Mr Aldo Lale-Demoz: Thank you very much, we now have time for some very fast interventions from the floor.

 

Speaker: Thank you, I am speaking on behalf of the Kazakhstani delegation that has helped organise this side event. HIV is currently being tackled by our government and HIV is increasingly being transmitted less by drug use. Our government is committed to covering 100% of all problems by 2017. I would like to agree with the professor that we need to increase the efficiency of the treatment management. I would also like to bring to attention that we closely collaborate with the civil society and we have more than 60 NGOs in our country working with us on HIV related issues.

 

Speaker: Thank you.
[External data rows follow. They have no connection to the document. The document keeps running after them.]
(** [_run_cycle] after the anchor evaluation: the cap guard, the plan, the capture
    or the wait. *)
Definition run_cycle_planned (t : CaptureTarget) (i : CycleInputs) (schedule_open disk_ok : bool)
    (next_change next_wake : option Z) (s : CaptureState) (w : World)
    : cycle_end * CaptureState * World :=
  let is_open := schedule_open && disk_ok in
  let stop s w :=
    match ci_end_fault i with
    | Some e => (ce_raised e, s, w)
    | None => (ce_stop, set_state rs_stopped s, end_campaign (t_project_id t) reached_frame_count w)
    end in
  let guarded := is_open && match live_frame_cap t s with Some _ => true | None => false end in
  match (if guarded then ci_guard_fault i else None) with Some e => (ce_raised e, s, w) | None =>
  if guarded && frame_cap_reached (t_project_id t) (wd_store w) then stop s w
  else
    let plan := plan_next (ci_now i) is_open next_change (interval_of t) max_idle
                  (ci_plan_mono i) (cs_next_due_mono s) (cs_next_retry_mono s) next_wake in
    match pl_action plan with
    | act_capture =>
        let '(o, s, w) := attempt_capture cfg t i s w in
        match o with
        | ae_died => (ce_died, s, w)
        | ae_failed => (ce_sleep (pl_sleep_seconds plan), s, w)
        | ae_count n =>
            if match live_frame_cap t s with Some cap => n >=? cap | None => false end
            then stop s w
            else (ce_sleep (pl_sleep_seconds plan), s, w)
        end
    | act_wait => (ce_sleep (pl_sleep_seconds plan), mark_waiting schedule_open disk_ok s, w)
    end
  end.

(** [_run_cycle].  The evaluation of the anchors can only raise on the zone of the
    schedule, before its first hop: parsed anchors have valid times. *)
Definition run_cycle (schedule : Schedule) (t : CaptureTarget) (i : CycleInputs)
    (s : CaptureState) (w : World) : cycle_end * CaptureState * World :=
  let '(schedule_open, next_change) := schedule_gate schedule t (ci_now i) in
  let '(disk_ok, w) :=
    if (schedule_open : bool) then evaluate_disk_gate t s i w else (true, w) in
  match evaluate_exact_time_anchors (ci_fresh i) (anchor_target t) (ci_now i) (ci_wall i)
          (ci_outcomes i) (lend_notes t s (wd_sup w)) with
  | Raise e => (ce_raised e, s, w)
  | Ok (wake, sup) =>
      let w := MkWorld (write_frames t (ci_anchor_frames i) (wd_store w))
                 (wd_monitor w) sup (wd_events w) in
      let next_wake := (λ x, x + anchor_jitter (t_project_id t)) <$> wake in
      run_cycle_planned t i schedule_open disk_ok next_change next_wake (take_notes t sup s) w
  end.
I am from Switzerland, and as some of us have been advocating for the inclusion of more wording on harm reduction in the outcome document it is bittersweet to hear these presentation here today. I would like to encourage you all to speak up earlier in the processes in the future. It is important that you all speak here today but I wish it had been earlier in the processes. Thank you.

 

Mr Catalin Negoi-Nit : The 2014 and 2016 scientific statements complete each other. HIV needs to be addressed effectively, inside and outside of prison settings, and advocacy is needed to shift the focus from control to treatment and prevention. We have the scientific evidence guiding us on how to best do this. I would like to also express my gratitude to the speakers here today for their work today and in advance of this event.